■ Required work ■
Of the entries below, return exactly those lines that fall between the one containing "functions are the" and the one containing "(dev_rx_indicate d) v.", the two end lines included.

(Dataset entries)
--- START ---
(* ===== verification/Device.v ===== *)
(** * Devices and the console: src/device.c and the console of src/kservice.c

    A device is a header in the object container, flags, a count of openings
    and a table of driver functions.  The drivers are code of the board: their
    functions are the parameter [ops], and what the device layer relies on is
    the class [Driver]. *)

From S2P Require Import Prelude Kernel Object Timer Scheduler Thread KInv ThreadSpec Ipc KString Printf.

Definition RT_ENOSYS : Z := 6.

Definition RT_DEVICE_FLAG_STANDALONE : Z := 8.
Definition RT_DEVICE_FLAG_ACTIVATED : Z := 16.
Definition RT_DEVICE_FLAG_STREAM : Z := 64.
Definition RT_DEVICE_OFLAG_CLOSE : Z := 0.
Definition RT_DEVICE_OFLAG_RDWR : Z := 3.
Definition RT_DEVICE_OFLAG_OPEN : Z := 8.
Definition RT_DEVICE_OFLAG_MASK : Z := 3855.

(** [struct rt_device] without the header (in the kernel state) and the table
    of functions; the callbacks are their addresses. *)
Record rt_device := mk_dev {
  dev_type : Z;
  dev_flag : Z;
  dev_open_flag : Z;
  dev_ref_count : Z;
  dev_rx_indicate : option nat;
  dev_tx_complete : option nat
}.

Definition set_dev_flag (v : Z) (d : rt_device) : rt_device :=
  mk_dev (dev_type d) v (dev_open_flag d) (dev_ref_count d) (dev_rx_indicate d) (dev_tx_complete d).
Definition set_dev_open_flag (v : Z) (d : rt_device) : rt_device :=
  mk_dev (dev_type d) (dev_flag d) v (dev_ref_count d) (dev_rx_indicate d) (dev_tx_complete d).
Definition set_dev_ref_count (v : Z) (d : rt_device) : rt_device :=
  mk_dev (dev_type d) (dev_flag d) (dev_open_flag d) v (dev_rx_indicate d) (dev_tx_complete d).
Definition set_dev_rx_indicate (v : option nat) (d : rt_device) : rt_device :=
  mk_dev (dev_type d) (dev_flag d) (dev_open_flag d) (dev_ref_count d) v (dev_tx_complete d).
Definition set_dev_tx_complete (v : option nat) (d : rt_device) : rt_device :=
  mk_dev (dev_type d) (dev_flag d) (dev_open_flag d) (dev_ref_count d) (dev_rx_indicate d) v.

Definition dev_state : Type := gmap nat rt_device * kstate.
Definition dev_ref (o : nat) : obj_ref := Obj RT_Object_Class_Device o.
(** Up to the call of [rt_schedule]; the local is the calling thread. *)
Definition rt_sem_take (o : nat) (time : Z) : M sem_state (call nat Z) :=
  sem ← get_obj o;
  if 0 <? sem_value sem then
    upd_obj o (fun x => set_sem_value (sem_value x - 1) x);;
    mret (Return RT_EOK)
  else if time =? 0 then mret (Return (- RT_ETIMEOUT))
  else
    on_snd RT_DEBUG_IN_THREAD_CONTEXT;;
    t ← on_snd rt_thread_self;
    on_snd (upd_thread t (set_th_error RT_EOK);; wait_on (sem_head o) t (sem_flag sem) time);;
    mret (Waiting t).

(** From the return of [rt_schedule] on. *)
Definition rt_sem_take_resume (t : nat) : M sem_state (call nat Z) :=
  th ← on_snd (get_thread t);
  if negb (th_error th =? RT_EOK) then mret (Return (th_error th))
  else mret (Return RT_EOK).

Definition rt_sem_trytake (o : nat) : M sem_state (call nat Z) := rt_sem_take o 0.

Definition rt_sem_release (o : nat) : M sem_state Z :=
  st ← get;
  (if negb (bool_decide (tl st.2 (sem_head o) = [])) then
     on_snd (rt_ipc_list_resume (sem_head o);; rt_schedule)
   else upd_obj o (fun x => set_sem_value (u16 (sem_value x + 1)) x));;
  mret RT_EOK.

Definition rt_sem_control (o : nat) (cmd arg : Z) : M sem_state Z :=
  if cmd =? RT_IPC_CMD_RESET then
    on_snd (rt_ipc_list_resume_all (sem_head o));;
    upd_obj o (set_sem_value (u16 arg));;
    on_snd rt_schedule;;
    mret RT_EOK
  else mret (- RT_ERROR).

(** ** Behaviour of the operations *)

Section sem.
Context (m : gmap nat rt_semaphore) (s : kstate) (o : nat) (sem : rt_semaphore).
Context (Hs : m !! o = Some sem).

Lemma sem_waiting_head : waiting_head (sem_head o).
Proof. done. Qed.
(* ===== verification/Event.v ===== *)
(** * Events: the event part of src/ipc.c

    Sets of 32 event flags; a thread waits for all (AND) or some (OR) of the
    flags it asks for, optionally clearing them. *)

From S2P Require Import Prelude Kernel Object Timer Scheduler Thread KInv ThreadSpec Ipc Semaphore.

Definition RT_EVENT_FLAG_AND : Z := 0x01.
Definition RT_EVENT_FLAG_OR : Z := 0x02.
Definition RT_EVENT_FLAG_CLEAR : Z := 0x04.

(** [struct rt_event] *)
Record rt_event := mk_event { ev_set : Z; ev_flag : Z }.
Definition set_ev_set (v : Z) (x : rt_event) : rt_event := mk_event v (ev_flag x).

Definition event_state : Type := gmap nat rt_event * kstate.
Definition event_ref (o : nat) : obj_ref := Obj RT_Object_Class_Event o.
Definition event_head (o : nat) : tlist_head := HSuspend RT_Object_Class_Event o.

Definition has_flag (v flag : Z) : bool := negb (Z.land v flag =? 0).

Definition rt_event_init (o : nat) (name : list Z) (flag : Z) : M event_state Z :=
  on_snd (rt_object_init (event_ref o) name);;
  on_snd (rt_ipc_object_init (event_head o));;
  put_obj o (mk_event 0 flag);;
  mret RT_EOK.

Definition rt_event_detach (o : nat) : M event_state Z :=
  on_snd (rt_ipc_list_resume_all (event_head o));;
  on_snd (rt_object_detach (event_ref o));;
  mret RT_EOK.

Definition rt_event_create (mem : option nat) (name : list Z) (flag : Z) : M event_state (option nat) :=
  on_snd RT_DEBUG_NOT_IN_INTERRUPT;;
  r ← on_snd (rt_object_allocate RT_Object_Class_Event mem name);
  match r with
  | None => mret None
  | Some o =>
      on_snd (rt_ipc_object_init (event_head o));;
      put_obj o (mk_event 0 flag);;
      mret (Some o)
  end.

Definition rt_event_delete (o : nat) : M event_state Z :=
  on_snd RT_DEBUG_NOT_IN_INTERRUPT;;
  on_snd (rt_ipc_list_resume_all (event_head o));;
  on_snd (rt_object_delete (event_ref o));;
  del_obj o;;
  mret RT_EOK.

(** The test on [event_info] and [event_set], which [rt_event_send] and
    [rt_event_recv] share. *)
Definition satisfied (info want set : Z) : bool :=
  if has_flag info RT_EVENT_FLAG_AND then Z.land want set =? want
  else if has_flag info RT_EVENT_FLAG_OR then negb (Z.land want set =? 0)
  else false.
--- END ---
■ Task response ■
    functions are the parameter [ops], and what the device layer relies on is
    the class [Driver]. *)

From S2P Require Import Prelude Kernel Object Timer Scheduler Thread KInv ThreadSpec Ipc KString Printf.

Definition RT_ENOSYS : Z := 6.

Definition RT_DEVICE_FLAG_STANDALONE : Z := 8.
Definition RT_DEVICE_FLAG_ACTIVATED : Z := 16.
Definition RT_DEVICE_FLAG_STREAM : Z := 64.
Definition RT_DEVICE_OFLAG_CLOSE : Z := 0.
Definition RT_DEVICE_OFLAG_RDWR : Z := 3.
Definition RT_DEVICE_OFLAG_OPEN : Z := 8.
Definition RT_DEVICE_OFLAG_MASK : Z := 3855.

(** [struct rt_device] without the header (in the kernel state) and the table
    of functions; the callbacks are their addresses. *)
Record rt_device := mk_dev {
  dev_type : Z;
  dev_flag : Z;
  dev_open_flag : Z;
  dev_ref_count : Z;
  dev_rx_indicate : option nat;
  dev_tx_complete : option nat
}.

Definition set_dev_flag (v : Z) (d : rt_device) : rt_device :=
  mk_dev (dev_type d) v (dev_open_flag d) (dev_ref_count d) (dev_rx_indicate d) (dev_tx_complete d).
Definition set_dev_open_flag (v : Z) (d : rt_device) : rt_device :=
  mk_dev (dev_type d) (dev_flag d) v (dev_ref_count d) (dev_rx_indicate d) (dev_tx_complete d).
Definition set_dev_ref_count (v : Z) (d : rt_device) : rt_device :=
  mk_dev (dev_type d) (dev_flag d) (dev_open_flag d) v (dev_rx_indicate d) (dev_tx_complete d).
Definition set_dev_rx_indicate (v : option nat) (d : rt_device) : rt_device :=
  mk_dev (dev_type d) (dev_flag d) (dev_open_flag d) (dev_ref_count d) v (dev_tx_complete d).
Definition set_dev_tx_complete (v : option nat) (d : rt_device) : rt_device :=
  mk_dev (dev_type d) (dev_flag d) (dev_open_flag d) (dev_ref_count d) (dev_rx_indicate d) v.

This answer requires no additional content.